▸ The data
━━━━━━━━━━━━━━━━━━━━━━━━━━━━━━

(** The shared entry at work: the result of a search is served, as a hit,
    to a lookup by that id. *)
Example search_result_served_for_id :
  let final :=
    drain (serve calm_env
             [ Receive (get_request 1 "anime" [("q", "naruto")]); Wait 5000;
               Receive (get_request 2 "anime" [("id", "search_q=naruto")]) ]
             (boot 0 ∅)) in
  cacheHits (stats (world final)) = 1%nat
  /\ fetched (world final) = [("https://api.jikan.moe/v4/anime?q=naruto", 0)].
Proof. vm_compute. auto. Qed.

Section HandlerFacts.
Variable env : Env.

(** X11: [random] goes past the cache: whatever the cache holds, the call
  looks nothing up, counts neither hit nor miss, calls upstream, and
  stores nothing when the answer comes. *)
Theorem random_bypasses_cache params w ctx :
let run := perform env (handlers.random params) w ctx in
cache (fst run) = cache w /\ stats (fst run) = stats w
/\ disk (fst run) = disk w
/\ fetched (fst run)
   = (fetched w
      ++ [(BASE_URL +:+ "/random/" +:+ get_or "type" "anime" params,
           now ctx)])%list
/\ exists latency k,
     snd run = Suspended latency k /\ forall w' ctx', fst (k w' ctx') = w'.
Proof.
cbv zeta. unfold handlers.random. cbn [perform].
destruct (upstream env (length (fetched w)) _ (now ctx)) as [latency reply].
simpl. repeat split; eauto.
Qed.

(** X12: a request for an endpoint that is not among the thirteen, nor a
  name that objects inherit, is answered at once with the 404 document;
  it is not submitted to the queue and leaves cache, statistics and
  upstream alone. *)
Theorem unknown_endpoint_is_not_found req endpoint rest st :
String.eqb (method req) "OPTIONS" = false ->
parts req = "api" :: endpoint :: rest ->
~ In endpoint handlers.names ->
~ In endpoint inherited_names ->
let st' := fetch env req st in
submitted st' = submitted st /\ requestQueue st' = requestQueue st
/\ running st' = running st /\ trace st' = trace st
/\ cache (world st') = cache (world st) /\ stats (world st') = stats (world st)
/\ fetched (world st') = fetched (world st)
/\ responses (world st')
   = (responses (world st) ++ [(conn req, not_found_response)])%list.
Proof.
intros Hm Hparts Hnot _. cbv zeta. unfold fetch, route, handlersWithStats.
rewrite Hm, Hparts.
destruct (handlers.lookup endpoint) as [h|] eqn:Hh.
- exfalso. apply Hnot. apply lookup_table in Hh.
  apply (in_map fst) in Hh. exact Hh.
- simpl. repeat split; reflexivity.
Qed.
End HandlerFacts.

Lemma unknown_endpoint_is_not_found_witness :
  let req := get_request 7 "waifu" [] in
  let st := boot 0 ∅ in
  let st' := fetch calm_env req st in
  submitted st' = submitted st /\ requestQueue st' = requestQueue st
  /\ running st' = running st /\ trace st' = trace st
  /\ cache (world st') = cache (world st) /\ stats (world st') = stats (world st)
  /\ fetched (world st') = fetched (world st)
  /\ responses (world st')
     = (responses (world st) ++ [(conn req, not_found_response)])%list.
Proof.
  apply (unknown_endpoint_is_not_found calm_env (get_request 7 "waifu" [])
           "waifu" [] (boot 0 ∅)).
  - reflexivity.
  - reflexivity.
  - simpl. intros H.
    repeat (destruct H as [H|H]; [discriminate|]). exact H.
  - simpl. intros H.
    repeat (destruct H as [H|H]; [discriminate|]). exact H.
Defined.

(** ** File names *)

Lemma b64_digit_read n :
  (n < 64)%N ->
  unb64 (b64_digit n) = n /\ Ascii.eqb (b64_digit n) "="%char = false
  /\ forall c, c = "-"%char \/ c = "."%char -> Ascii.eqb c (b64_digit n) = false.
Proof.
  intros Hlt.
  assert (forallb (fun n => (unb64 (b64_digit n) =? n)%N
                            && negb (Ascii.eqb (b64_digit n) "="%char)
                            && negb (Ascii.eqb "-"%char (b64_digit n))
                            && negb (Ascii.eqb "."%char (b64_digit n)))
            (map N.of_nat (seq 0 64)) = true) as Hall by (vm_compute; reflexivity).
  rewrite forallb_forall in Hall. specialize (Hall n).
  assert (In n (map N.of_nat (seq 0 64))) as Hin.
  { apply in_map_iff. exists (N.to_nat n). split; [apply N2Nat.id|].
    apply in_seq. lia. }
  apply Hall in Hin. apply andb_true_iff in Hin as [Hin H4].
  apply andb_true_iff in Hin as [Hin H3].
  apply andb_true_iff in Hin as [H1 H2].
  apply N.eqb_eq in H1. apply negb_true_iff in H2, H3, H4.
  split; [exact H1|]. split; [exact H2|]. intros c [-> | ->]; assumption.
Qed.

━━━━━━━━━━━━━━━━━━━━━━━━━━━━━━

▸ Activity
Write out every line of the records exactly.

▸ Exercise answer
(** The shared entry at work: the result of a search is served, as a hit,
    to a lookup by that id. *)
Example search_result_served_for_id :
  let final :=
    drain (serve calm_env
             [ Receive (get_request 1 "anime" [("q", "naruto")]); Wait 5000;
               Receive (get_request 2 "anime" [("id", "search_q=naruto")]) ]
             (boot 0 ∅)) in
  cacheHits (stats (world final)) = 1%nat
  /\ fetched (world final) = [("https://api.jikan.moe/v4/anime?q=naruto", 0)].
Proof. vm_compute. auto. Qed.

Section HandlerFacts.
Variable env : Env.

(** X11: [random] goes past the cache: whatever the cache holds, the call
  looks nothing up, counts neither hit nor miss, calls upstream, and
  stores nothing when the answer comes. *)
Theorem random_bypasses_cache params w ctx :
let run := perform env (handlers.random params) w ctx in
cache (fst run) = cache w /\ stats (fst run) = stats w
/\ disk (fst run) = disk w
/\ fetched (fst run)
   = (fetched w
      ++ [(BASE_URL +:+ "/random/" +:+ get_or "type" "anime" params,
           now ctx)])%list
/\ exists latency k,
     snd run = Suspended latency k /\ forall w' ctx', fst (k w' ctx') = w'.
Proof.
cbv zeta. unfold handlers.random. cbn [perform].
destruct (upstream env (length (fetched w)) _ (now ctx)) as [latency reply].
simpl. repeat split; eauto.
Qed.

(** X12: a request for an endpoint that is not among the thirteen, nor a
  name that objects inherit, is answered at once with the 404 document;
  it is not submitted to the queue and leaves cache, statistics and
  upstream alone. *)
Theorem unknown_endpoint_is_not_found req endpoint rest st :
String.eqb (method req) "OPTIONS" = false ->
parts req = "api" :: endpoint :: rest ->
~ In endpoint handlers.names ->
~ In endpoint inherited_names ->
let st' := fetch env req st in
submitted st' = submitted st /\ requestQueue st' = requestQueue st
/\ running st' = running st /\ trace st' = trace st
/\ cache (world st') = cache (world st) /\ stats (world st') = stats (world st)
/\ fetched (world st') = fetched (world st)
/\ responses (world st')
   = (responses (world st) ++ [(conn req, not_found_response)])%list.
Proof.
intros Hm Hparts Hnot _. cbv zeta. unfold fetch, route, handlersWithStats.
rewrite Hm, Hparts.
destruct (handlers.lookup endpoint) as [h|] eqn:Hh.
- exfalso. apply Hnot. apply lookup_table in Hh.
  apply (in_map fst) in Hh. exact Hh.
- simpl. repeat split; reflexivity.
Qed.
End HandlerFacts.

Lemma unknown_endpoint_is_not_found_witness :
  let req := get_request 7 "waifu" [] in
  let st := boot 0 ∅ in
  let st' := fetch calm_env req st in
  submitted st' = submitted st /\ requestQueue st' = requestQueue st
  /\ running st' = running st /\ trace st' = trace st
  /\ cache (world st') = cache (world st) /\ stats (world st') = stats (world st)
  /\ fetched (world st') = fetched (world st)
  /\ responses (world st')
     = (responses (world st) ++ [(conn req, not_found_response)])%list.
Proof.
  apply (unknown_endpoint_is_not_found calm_env (get_request 7 "waifu" [])
           "waifu" [] (boot 0 ∅)).
  - reflexivity.
  - reflexivity.
  - simpl. intros H.
    repeat (destruct H as [H|H]; [discriminate|]). exact H.
  - simpl. intros H.
    repeat (destruct H as [H|H]; [discriminate|]). exact H.
Defined.

(** ** File names *)

Lemma b64_digit_read n :
  (n < 64)%N ->
  unb64 (b64_digit n) = n /\ Ascii.eqb (b64_digit n) "="%char = false
  /\ forall c, c = "-"%char \/ c = "."%char -> Ascii.eqb c (b64_digit n) = false.
Proof.
  intros Hlt.
  assert (forallb (fun n => (unb64 (b64_digit n) =? n)%N
                            && negb (Ascii.eqb (b64_digit n) "="%char)
                            && negb (Ascii.eqb "-"%char (b64_digit n))
                            && negb (Ascii.eqb "."%char (b64_digit n)))
            (map N.of_nat (seq 0 64)) = true) as Hall by (vm_compute; reflexivity).
  rewrite forallb_forall in Hall. specialize (Hall n).
  assert (In n (map N.of_nat (seq 0 64))) as Hin.
  { apply in_map_iff. exists (N.to_nat n). split; [apply N2Nat.id|].
    apply in_seq. lia. }
  apply Hall in Hin. apply andb_true_iff in Hin as [Hin H4].
  apply andb_true_iff in Hin as [Hin H3].
  apply andb_true_iff in Hin as [H1 H2].
  apply N.eqb_eq in H1. apply negb_true_iff in H2, H3, H4.
  split; [exact H1|]. split; [exact H2|]. intros c [-> | ->]; assumption.
Qed.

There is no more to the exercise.